Microb Pathog. 2018 Sep;122:184-190. doi: 10.1016/j.micpath.2018.06.027. Epub 2018 Jun 20.
Urinary tract infection (UTI) is the second most frequent infection in human, and uropathogenic Escherichia coli is its most common cause. Although antibiotics are the standard treatment for UTI, they can cause harmful effects on gut microbiome and increase the rate of existing drug-resistant bacteria, which make the vaccine research reasonable. This study was conducted to construct a Killed but Metabolically Active (KBMA) E. coli strain, and to determine its characteristics as a possible vaccine candidate for UTI, which will be evaluated in further investigations.
The uvrB gene of uvrABC excision repair system of E.coli was deleted to construct a ΔuvrB mutant, lacking repairing system of intercross linkages between DNA strands. To construct KBMA strain, the ΔuvrB mutant was PUVA-treated, using different doses of 8-methoxypsoralen (8-MOP) followed by different doses of ultraviolet A (UVA) irradiation (365 nm), until the optimal doses of each were achieved. Then, different characteristics of the PUVA-treated E. coli (with the optimal doses) were assessed, using cell counting, colony formation assay, MTT and XTT assays, fluorescent staining, and flow cytometry.

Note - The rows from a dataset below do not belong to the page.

Lemma keyed_None l k : keyed l !! k = None ↔ k ∉ key <$> l.
Proof.
  unfold keyed. rewrite <- not_elem_of_list_to_map. by rewrite keyed_fst.
Qed.

Lemma keyed_is_Some l k : is_Some (keyed l !! k) ↔ k ∈ key <$> l.
Proof.
  rewrite <- not_eq_None_Some, keyed_None.
  split; [|tauto]. by destruct (decide (k ∈ key <$> l)).
Qed.

Lemma keyed_snoc l r :
  key r ∉ key <$> l → keyed (l ++ [r]) = <[key r := r]> (keyed l).
Proof.
  intros Hr. unfold keyed. rewrite fmap_app, list_to_map_app. cbn.
  rewrite insert_empty. symmetry. apply insert_union_singleton_r.
  by apply keyed_None.
Qed.

Lemma NoDup_fmap_filter (P : R → Prop) `{∀ r, Decision (P r)} l :
  NoDup (key <$> l) → NoDup (key <$> filter P l).
Proof.
  intros Hnd. eapply sublist_NoDup; [exact Hnd|]. apply fmap_sublist, sublist_filter.
Qed.

Lemma keyed_filter (P : R → Prop) `{∀ r, Decision (P r)} l :
  NoDup (key <$> l) → keyed (filter P l) = filter (λ kr, P kr.2) (keyed l).
Proof.
  intros Hnd. apply map_eq. intros k. apply option_eq. intros r.
  rewrite map_lookup_filter_Some, !keyed_lookup by auto using NoDup_fmap_filter.
  rewrite list_elem_of_filter. naive_solver.
Qed.

Lemma keyed_fmap (f : R → R) l :
  (∀ r, key (f r) = key r) → keyed (f <$> l) = f <$> keyed l.
Proof.
  intros Hf. unfold keyed. rewrite <- list_to_map_fmap.
  f_equal. rewrite <- !list_fmap_compose. apply list_fmap_ext.
  intros ? r _. cbn. by rewrite Hf.
Qed.

Lemma keyed_to_list l : NoDup (key <$> l) → (map_to_list (keyed l)).*2 ≡ₚ l.
Proof.
  intros Hnd. unfold keyed. rewrite map_to_list_to_map by by rewrite keyed_fst.
  rewrite <- list_fmap_compose. by rewrite list_fmap_id.
Qed.
End keyed.
Arguments keyed : simpl never.

(** The rows with [P] replaced by their image under [f]: [UPDATE .. WHERE]. *)
Definition update_where {R : Type} (P : R → Prop) `{∀ r, Decision (P r)} (f : R → R)
    (l : list R) : list R :=
  (λ r, if decide (P r) then f r else r) <$> l.
Arguments update_where : simpl never.

(** [l] enumerates, without repetition, the rows of [m] that satisfy [P]. *)
Definition enumerates {K R : Type} `{Countable K} (l : list R) (m : gmap K R)
    (P : R → Prop) : Prop :=
  NoDup l ∧ ∀ r, r ∈ l ↔ (∃ k, m !! k = Some r) ∧ P r.

Lemma keyed_enumerates {K R : Type} `{Countable K} (key : R → K) (P : R → Prop)
    `{∀ r, Decision (P r)} (l rows : list R) :
  NoDup (key <$> rows) → l ≡ₚ filter P rows → enumerates l (keyed key rows) P.
Proof.
  intros Hnd Hl. split.
  - rewrite Hl. apply NoDup_filter. by eapply NoDup_fmap_1.
  - intros r. rewrite Hl, list_elem_of_filter. setoid_rewrite keyed_lookup; [|done].
    naive_solver.
Qed.

(** ** List facts *)
Lemma NoDup_snoc {A : Type} (l : list A) (x : A) : NoDup (l ++ [x]) ↔ NoDup l ∧ x ∉ l.
Proof. rewrite NoDup_app. pose proof (NoDup_singleton x). set_solver. Qed.

Lemma fmap_snoc {A B : Type} (f : A → B) (l : list A) (x : A) :
  f <$> l ++ [x] = (f <$> l) ++ [f x].
Proof. by rewrite fmap_app. Qed.

(** A list keyed by numbers up to [seq] takes a row with the key [seq + 1]. *)
Lemma fresh_id {R : Type} (key : R → Z) (l : list R) (r : R) (seq : Z) :
  NoDup (key <$> l) → Forall (λ x, key x ≤ seq) l → key r = seq + 1 →
  NoDup (key <$> l ++ [r]) ∧ Forall (λ x, key x ≤ seq + 1) (l ++ [r]).
Proof.
  intros Hnd Hall Hr. rewrite fmap_snoc, NoDup_snoc, Forall_app, Forall_singleton.
  split_and!; [done| |eapply Forall_impl; [done|cbn; lia]|lia].
  rewrite list_elem_of_fmap. intros (x & Hx & Hin). rewrite Forall_forall in Hall.
  specialize (Hall x Hin). lia.
Qed.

PUVA treatment's optimal dose for E. coli isolates was 150 ng/ml 8-MOP plus 1000 mj/cm UVA. While the PUVA-treated isolates had a significant decrease in cell counting, the fluorescent dying of the un-grown parts of the culture plates revealed living bacteria with bizarre shapes. Meanwhile, MTT and XTT assays demonstrated the metabolic activity of these bacteria and flow cytometry confirmed their aliveness.

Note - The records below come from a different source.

(* ===== verification/DataTypes.v ===== *)
(** * Data types

    The structs of [include/config-center/storage/data_types.h].  A field
    [f] of a struct is the projection with the struct's prefix; [int32_t],
    [int64_t] and [int] are [Z], with the ranges stated where they matter;
    [std::optional] is [option].  [empty_*] is the struct as C++
    default-initialises it: strings are empty, the integers 0, the optionals
    unset. *)
From S2P Require Import Prelude.

Record Application := mkApplication {
  app_app_id : string;
  app_name : string;
  app_description : option string;
  app_created_at : string;
}.

Record Namespace := mkNamespace {
  ns_id : string;
  ns_app_id : string;
  ns_env : string;
  ns_cluster : string;
  ns_name : string;
  ns_type : string;
  ns_parent_namespace_id : option string;
  ns_approval_enabled : option bool;
  ns_created_at : string;
}.

Record ConfigKey := mkConfigKey {
  ck_namespace_id : string;
  ck_key : string;
  ck_value : string;
  ck_version : Z;
  ck_status : string;
  ck_created_at : string;
  ck_updated_at : string;
}.

Record ConfigVersion := mkConfigVersion {
  cv_version : Z;
  cv_config_id : string;
  cv_value : string;
  cv_change_type : string;
  cv_operator_id : string;
  cv_created_at : string;
}.

Record ChangeLog := mkChangeLog {
  cl_id : Z;
  cl_config_id : string;
  cl_namespace_id : string;
  cl_key : string;
  cl_version : Z;
  cl_old_value : string;
  cl_new_value : string;
  cl_operation : string;
  cl_operator_id : string;
  cl_created_at : string;
}.

Record Release := mkRelease {
  rel_id : Z;
  rel_namespace_id : string;
  rel_release_version : Z;
  rel_release_note : string;
  rel_release_type : string;
  rel_status : string;
  rel_grayscale_percentage : option Z;
  rel_whitelist : option string;
  rel_operator_id : string;
  rel_created_at : string;
}.

Record Approval := mkApproval {
  apv_id : Z;
  apv_namespace_id : string;
  apv_submitter_id : string;
  apv_approver_id : string;
  apv_status : string;
  apv_comment : string;
  apv_created_at : string;
  apv_updated_at : string;
}.

Record User := mkUser {
  usr_id : Z;
  usr_username : string;
  usr_password_hash : string;
  usr_role : string;
  usr_created_at : string;
}.

Record ChangeLogQuery := mkChangeLogQuery {
  clq_key : option string;
  clq_namespace_id : option string;
  clq_time_from : option string;
  clq_time_to : option string;
  clq_page : Z;
  clq_page_size : Z;
}.

Record ReleaseQuery := mkReleaseQuery {
  rq_namespace_id : string;
  rq_page : Z;
  rq_page_size : Z;
}.

(** [ReleaseQuery query; query.namespace_id = ns;] *)
Definition release_query (ns : string) : ReleaseQuery := mkReleaseQuery ns 1 20.

Definition empty_release : Release :=
  mkRelease 0 "" 0 "" "" "" None None "" "".
Definition empty_approval : Approval :=
  mkApproval 0 "" "" "" "" "" "" "".

#[export] Instance Application_eq_dec : EqDecision Application.
Proof. solve_decision. Defined.
#[export] Instance Namespace_eq_dec : EqDecision Namespace.
Proof. solve_decision. Defined.
#[export] Instance ConfigKey_eq_dec : EqDecision ConfigKey.
Proof. solve_decision. Defined.
#[export] Instance ConfigVersion_eq_dec : EqDecision ConfigVersion.
Proof. solve_decision. Defined.
#[export] Instance ChangeLog_eq_dec : EqDecision ChangeLog.
Proof. solve_decision. Defined.
#[export] Instance Release_eq_dec : EqDecision Release.
Proof. solve_decision. Defined.
#[export] Instance Approval_eq_dec : EqDecision Approval.
Proof. solve_decision. Defined.
#[export] Instance User_eq_dec : EqDecision User.
Proof. solve_decision. Defined.

(** The key of a config row: its namespace and its name. *)
Definition ck_pk (c : ConfigKey) : string * string := (ck_namespace_id c, ck_key c).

These PUVA-treated bacteria, with metabolic activity and proliferation inability, seem to be good enough to be tested in vitro and in vivo as a candidate for vaccine against UTI. Therefore it seems the first step toward development of a vaccine candidate is successfully done. The immunogenicity and protectivity of these treated bacteria is under evaluation.

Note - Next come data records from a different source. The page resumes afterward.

(* ===== verification/Sql.v ===== *)
(** * SQL text

    The lexical structure of the SQL text the MySQL store builds, as the MySQL
    manual describes it (identifiers, quoted identifiers, numbers, string
    literals with backslash escapes and doubled quotes), the statements the
    store sends, and the text of a statement as tokens.  The lexer is an
    automaton over characters and knows no comments: it rejects what it does not
    know.  [parse] reads tokens back into a statement, and [parse_tokens] shows
    that it reads back every statement. *)
From S2P Require Import Prelude Strings.

(** ** Characters *)
Definition quote : ascii := "'".
Definition backslash : ascii := "\".
Definition tick : ascii := "`".

Definition is_digit (a : ascii) : bool :=
  let n := N_of_ascii a in (48 <=? n)%N && (n <=? 57)%N.
Definition is_letter (a : ascii) : bool :=
  let n := N_of_ascii a in
  ((65 <=? n)%N && (n <=? 90)%N) || ((97 <=? n)%N && (n <=? 122)%N) || bool_decide (a = "_"%char).
Definition is_operator (a : ascii) : bool :=
  bool_decide (a = "<"%char) || bool_decide (a = ">"%char) || bool_decide (a = "="%char).
Definition is_punctuation (a : ascii) : bool :=
  bool_decide (a = "("%char) || bool_decide (a = ")"%char) || bool_decide (a = ","%char).

(** ** Tokens *)
Inductive token :=
  | TWord (w : string)    (* an identifier or keyword *)
  | TTick (w : string)    (* a quoted identifier *)
  | TNum (digits : string)
  | TStr (s : string)     (* a string literal, by its value *)
  | TOp (o : string).
#[export] Instance token_eq_dec : EqDecision token.
Proof. solve_decision. Defined.

(** The states of the automaton, with the text of the token read so far. *)
Inductive mode :=
  | Start
  | Word (acc : string)
  | Num (acc : string)
  | Op (acc : string)
  | Minus
  | Str (acc : string)       (* inside a literal *)
  | StrEsc (acc : string)    (* after a backslash in a literal *)
  | StrEnd (acc : string)    (* after a quote in a literal: its end, or a doubled quote *)
  | Tick (acc : string).

Definition snoc (s : string) (a : ascii) : string := s +:+ String a "".

(** The value of an escape sequence: the character, but for those the manual lists. *)
Definition unescape (a : ascii) : string :=
  if bool_decide (a = "0"%char) then String "000" ""
  else if bool_decide (a = "b"%char) then String "008" ""
  else if bool_decide (a = "n"%char) then String "010" ""
  else if bool_decide (a = "r"%char) then String "013" ""
  else if bool_decide (a = "t"%char) then String "009" ""
  else if bool_decide (a = "Z"%char) then String "026" ""
  else if bool_decide (a = "%"%char) || bool_decide (a = "_"%char) then
    String backslash (String a "")
  else String a "".

(** A character between tokens. *)
Definition begin (a : ascii) : option (list token * mode) :=
  if is_space a then Some ([], Start)
  else if is_letter a then Some ([], Word (String a ""))
  else if is_digit a then Some ([], Num (String a ""))
  else if is_operator a then Some ([], Op (String a ""))
  else if is_punctuation a then Some ([TOp (String a "")], Start)
  else if bool_decide (a = "-"%char) then Some ([], Minus)
  else if bool_decide (a = quote) then Some ([], Str "")
  else if bool_decide (a = tick) then Some ([], Tick "")
  else None.

(** The end of the token [t] by a character that is not part of it. *)
Definition emit (t : token) (a : ascii) : option (list token * mode) :=
  '(ts, m) ← begin a; Some (t :: ts, m).

Definition step (m : mode) (a : ascii) : option (list token * mode) :=
  match m with
  | Start => begin a
  | Word acc => if is_letter a || is_digit a then Some ([], Word (snoc acc a)) else emit (TWord acc) a
  | Num acc =>
    if is_digit a then Some ([], Num (snoc acc a))
    else if is_letter a then None else emit (TNum acc) a
  | Op acc => if is_operator a then Some ([], Op (snoc acc a)) else emit (TOp acc) a
  | Minus => if bool_decide (a = "-"%char) then None else emit (TOp "-") a
  | Str acc =>
    if bool_decide (a = quote) then Some ([], StrEnd acc)
    else if bool_decide (a = backslash) then Some ([], StrEsc acc)
    else Some ([], Str (snoc acc a))
  | StrEsc acc => Some ([], Str (acc +:+ unescape a))
  | StrEnd acc =>
    if bool_decide (a = quote) then Some ([], Str (snoc acc quote)) else emit (TStr acc) a
  | Tick acc =>
    if bool_decide (a = tick) then Some ([TTick acc], Start) else Some ([], Tick (snoc acc a))
  end.

Fixpoint run (m : mode) (s : string) : option (list token * mode) :=
  match s with
  | EmptyString => Some ([], m)
  | String a s => '(ts, m') ← step m a; '(ts', m'') ← run m' s; Some (ts ++ ts', m'')
  end.

(** The end of the text. *)
Definition finish (m : mode) : option (list token) :=
  match m with
  | Start => Some []
  | Word acc => Some [TWord acc]
  | Num acc => Some [TNum acc]
  | Op acc => Some [TOp acc]
  | Minus => Some [TOp "-"]
  | StrEnd acc => Some [TStr acc]
  | Str _ | StrEsc _ | Tick _ => None
  end.

Definition lex_from (m : mode) (s : string) : option (list token) :=
  '(ts, m') ← run m s; l ← finish m'; Some (ts ++ l).
Definition lex (s : string) : option (list token) := lex_from Start s.

(** ** Statements *)
Inductive value := VStr (s : string) | VInt (z : Z) | VNull | VBool (b : bool).
#[export] Instance value_eq_dec : EqDecision value.
Proof. solve_decision. Defined.

Inductive comparison_op := CEq | CGe | CLe.
(** [col op value], or [1=1] *)
Inductive cond := Cmp (col : string) (op : comparison_op) (v : value) | Always.

Inductive stmt :=
  | Insert (table : string) (cols : list string) (vals : list value)
  | Update (table : string) (sets : list (string * value)) (wh : list cond)
  | Delete (table : string) (wh : list cond)
  | Select (cols : list string) (table : string) (wh : list cond) (order_desc : option string)
      (limit : option (Z * Z))
  | SelectMax (col table : string) (wh : list cond)
  | SelectLastInsertId.

(** ** Their text, as tokens *)

(** [KEY] is a reserved word: the column is written in back quotes. *)
Definition col_token (c : string) : token := if bool_decide (c = "key") then TTick c else TWord c.

Definition int_tokens (z : Z) : list token :=
  match z with
  | Zneg p => [TOp "-"; TNum (pretty (Npos p))]
  | _ => [TNum (pretty (Z.to_N z))]
  end.

Definition value_tokens (v : value) : list token :=
  match v with
  | VStr s => [TStr s]
  | VInt z => int_tokens z
  | VNull => [TWord "NULL"]
  | VBool b => [TWord (if b then "TRUE" else "FALSE")]
  end.

Definition op_token (o : comparison_op) : token :=
  TOp (match o with CEq => "=" | CGe => ">=" | CLe => "<=" end).

Definition cond_tokens (c : cond) : list token :=
  match c with
  | Cmp col op v => col_token col :: op_token op :: value_tokens v
  | Always => [TNum "1"; TOp "="; TNum "1"]
  end.

Definition set_tokens (s : string * value) : list token :=
  col_token s.1 :: TOp "=" :: value_tokens s.2.

(** Items with a separator between them. *)
Fixpoint separated {A : Type} (sep : token) (f : A → list token) (l : list A) : list token :=
  match l with
  | [] => []
  | [x] => f x
  | x :: l => f x ++ sep :: separated sep f l
  end.

Definition where_tokens (wh : list cond) : list token :=
  match wh with
  | [] => []
  | _ => TWord "WHERE" :: separated (TWord "AND") cond_tokens wh
  end.

Definition order_tokens (o : option string) : list token :=
  match o with
  | Some c => [TWord "ORDER"; TWord "BY"; col_token c; TWord "DESC"]
  | None => []
  end.

Definition limit_tokens (l : option (Z * Z)) : list token :=
  match l with
  | Some (n, o) => TWord "LIMIT" :: int_tokens n ++ TWord "OFFSET" :: int_tokens o
  | None => []
  end.

Definition tokens (st : stmt) : list token :=
  match st with
  | Insert t cols vals =>
    [TWord "INSERT"; TWord "INTO"; TWord t; TOp "("]
    ++ separated (TOp ",") (λ c, [col_token c]) cols ++ [TOp ")"; TWord "VALUES"; TOp "("]
    ++ separated (TOp ",") value_tokens vals ++ [TOp ")"]
  | Update t sets wh =>
    [TWord "UPDATE"; TWord t; TWord "SET"] ++ separated (TOp ",") set_tokens sets ++ where_tokens wh
  | Delete t wh => [TWord "DELETE"; TWord "FROM"; TWord t] ++ where_tokens wh
  | Select cols t wh o l =>
    [TWord "SELECT"] ++ separated (TOp ",") (λ c, [col_token c]) cols ++ [TWord "FROM"; TWord t]
    ++ where_tokens wh ++ order_tokens o ++ limit_tokens l
  | SelectMax c t wh =>
    [TWord "SELECT"; TWord "MAX"; TOp "("; col_token c; TOp ")"; TWord "FROM"; TWord t] ++ where_tokens wh
  | SelectLastInsertId => [TWord "SELECT"; TWord "LAST_INSERT_ID"; TOp "("; TOp ")"]
  end.

(** The text [t] is the statement [st]. *)
Definition spells (t : string) (st : stmt) : Prop := lex t = Some (tokens st).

尿路感染(UTI)是人类第二大常见感染,其最常见的病原体是尿路致病性大肠杆菌。尽管抗生素是治疗 UTI 的标准方法,但它们会对肠道微生物群产生有害影响,并增加现有耐药菌的发生率,这使得疫苗研究成为合理的选择。本研究旨在构建一种灭活但具有代谢活性(KBMA)的大肠杆菌菌株,并确定其作为 UTI 候选疫苗的特性,这将在进一步的研究中进行评估。
通过删除大肠杆菌 uvrABC 切除修复系统中的 uvrB 基因,构建了一个缺乏 DNA 链间交联修复系统的ΔuvrB 突变株。为了构建 KBMA 菌株,用不同剂量的 8-甲氧基补骨脂素(8-MOP)和不同剂量的紫外线 A(UVA)(365nm)对ΔuvrB 突变株进行 PUVA 处理,直到每种处理达到最佳剂量。然后,使用细胞计数、菌落形成试验、MTT 和 XTT 试验、荧光染色和流式细胞术评估 PUVA 处理后的大肠杆菌的不同特性。
大肠杆菌分离株的最佳 PUVA 处理剂量为 150ng/ml 8-MOP 和 1000mj/cm UVA。虽然 PUVA 处理后的分离株细胞计数明显减少,但培养板未生长部分的荧光染色显示出具有奇异形状的活菌。同时,MTT 和 XTT 试验表明这些细菌具有代谢活性,流式细胞术证实了它们的活力。
这些具有代谢活性但不能增殖的 PUVA 处理细菌似乎足以在体外和体内进行测试,作为治疗 UTI 的候选疫苗。因此,似乎已经成功地迈出了开发疫苗候选物的第一步。这些处理后的细菌的免疫原性和保护力正在评估中。